◆ Task statement: Some of the lines below need repeating. Reproduce exactly those between the lines holding "Definition N_BLOCKS : nat" and "block_queue : list (list Z);", inclusive.

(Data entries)

····················

(* ===== verification/ControlPlane.v ===== *)
(** * The block scheduler on the switch's control plane

    [switch_src/01_control_plane/handle.cpp] gives the blocks of the switch's
    register memory to tenants: [handle_alloc] queues a tenant on a block,
    [handle_free] hands the block to the next one.  [sched.cpp] serves the
    requests of the nodes: every node of a tenant asks for every batch, the
    first request frees and allocates, the others get the cached answer, and
    the nodes are told when the tenant's turn has come.  The client's side is
    [Database::update_alloc] and [wait_sched_ready] ([ee/sched_intf.cpp]). *)
From stdpp Require Import base tactics list numbers gmap sorting.
From Stdlib Require Import ZArith Lia.
From S2P Require Import Prelude Types Layout.

#[local] Open Scope Z_scope.

(** ** handle.cpp *)

Definition N_UNIFIED_SLOTS : Z := 2048.
Definition SLOTS_PER_BLOCK : Z := 64.
Definition N_BLOCKS : nat := Z.to_nat (N_UNIFIED_SLOTS / SLOTS_PER_BLOCK).
Definition N_MAX_TENANTS : nat := 150.
Definition NO_TENANT : Z := 0.
Definition INIT_TS : Z := 0.

Record blk_meta_t := MkBlk { blk_id : Z; est_finish_ts : Z }.
#[global] Instance blk_meta_t_eq_dec : EqDecision blk_meta_t.
Proof. solve_decision. Defined.

(** [blk_meta_cmp_t]. *)
Definition blk_lt (lhs rhs : blk_meta_t) : bool :=
  if est_finish_ts lhs =? est_finish_ts rhs then blk_id lhs <? blk_id rhs
  else est_finish_ts lhs <? est_finish_ts rhs.

Record tenant_reqs_t := MkReqs { started : bool; n_waiting : Z }.

(** The static variables: [std::set] in its order, a FIFO per block, the
    tenants' records, the tenants to notify. *)
Record plane := MkPlane {
  blocks_sorted : list blk_meta_t;
  block_queue : list (list Z);
  tenant_req : list tenant_reqs_t;
  to_notify : gset Z;
}.

(** [std::set::insert]. *)
Fixpoint set_insert (x : blk_meta_t) (l : list blk_meta_t) : list blk_meta_t :=
  match l with
  | [] => [x]
  | y :: l' => if blk_lt x y then x :: y :: l' else if blk_lt y x then y :: set_insert x l' else l
  end.

(** [std::set::upper_bound], as a position. *)
Fixpoint upper_bound (query : blk_meta_t) (l : list blk_meta_t) : nat :=
  match l with
  | [] => O
  | y :: l' => if blk_lt query y then O else S (upper_bound query l')
  end.

Definition set_erase (i : nat) (l : list blk_meta_t) : list blk_meta_t := take i l ++ drop (S i) l.

(** The state before [main], and [handle_init]. *)
Definition plane_static : plane :=
  MkPlane [] (replicate N_BLOCKS []) (replicate N_MAX_TENANTS (MkReqs false 0)) ∅.

Definition handle_init (p : plane) : plane :=
  MkPlane (foldl (λ l i, set_insert (MkBlk (Z.of_nat i) INIT_TS) l) (blocks_sorted p) (seq 0 N_BLOCKS))
          (block_queue p) (tenant_req p) (to_notify p).

(** [handle_alloc] at time [now] (of [get_real_ts]). *)
Definition handle_alloc (now tenant_id start_delay duration : Z) (p : plane) : outcome (Z * plane) :=
  assert (negb (tenant_id =? NO_TENANT));;
  assert (bool_decide (length (blocks_sorted p) = N_BLOCKS));;
  r0 ← zget (tenant_req p) tenant_id;
  reqs ← zset (tenant_req p) tenant_id (MkReqs true (n_waiting r0));
  let my_start_ts := u64 (now + start_delay) in
  let my_finish_ts := u64 (now + start_delay + duration) in
  let ub := upper_bound (MkBlk 0 my_start_ts) (blocks_sorted p) in
  let it := if bool_decide (ub ≠ 0%nat) then (ub - 1)%nat else ub in
  found ← aget (blocks_sorted p) it;
  let rest := set_erase it (blocks_sorted p) in
  let late := if my_start_ts <=? est_finish_ts found then u64 (est_finish_ts found - my_start_ts) else 0 in
  let found' := MkBlk (blk_id found) (u64 (my_finish_ts + late)) in
  r ← zget reqs tenant_id;
  assert (n_waiting r =? 0);;
  q ← zget (block_queue p) (blk_id found');
  '(reqs', notify) ←
    match q with
    | [] => Ok (reqs, {[tenant_id]} ∪ to_notify p)
    | _ :: _ => l ← zset reqs tenant_id (MkReqs (started r) 1); Ok (l, to_notify p)
    end;
  queues ← zset (block_queue p) (blk_id found') (q ++ [tenant_id]);
  Ok (blk_id found', MkPlane (set_insert found' rest) queues reqs' notify).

····················

◆ Reply:
Definition N_BLOCKS : nat := Z.to_nat (N_UNIFIED_SLOTS / SLOTS_PER_BLOCK).
Definition N_MAX_TENANTS : nat := 150.
Definition NO_TENANT : Z := 0.
Definition INIT_TS : Z := 0.

Record blk_meta_t := MkBlk { blk_id : Z; est_finish_ts : Z }.
#[global] Instance blk_meta_t_eq_dec : EqDecision blk_meta_t.
Proof. solve_decision. Defined.

(** [blk_meta_cmp_t]. *)
Definition blk_lt (lhs rhs : blk_meta_t) : bool :=
  if est_finish_ts lhs =? est_finish_ts rhs then blk_id lhs <? blk_id rhs
  else est_finish_ts lhs <? est_finish_ts rhs.

Record tenant_reqs_t := MkReqs { started : bool; n_waiting : Z }.

(** The static variables: [std::set] in its order, a FIFO per block, the
    tenants' records, the tenants to notify. *)
Record plane := MkPlane {
  blocks_sorted : list blk_meta_t;
  block_queue : list (list Z);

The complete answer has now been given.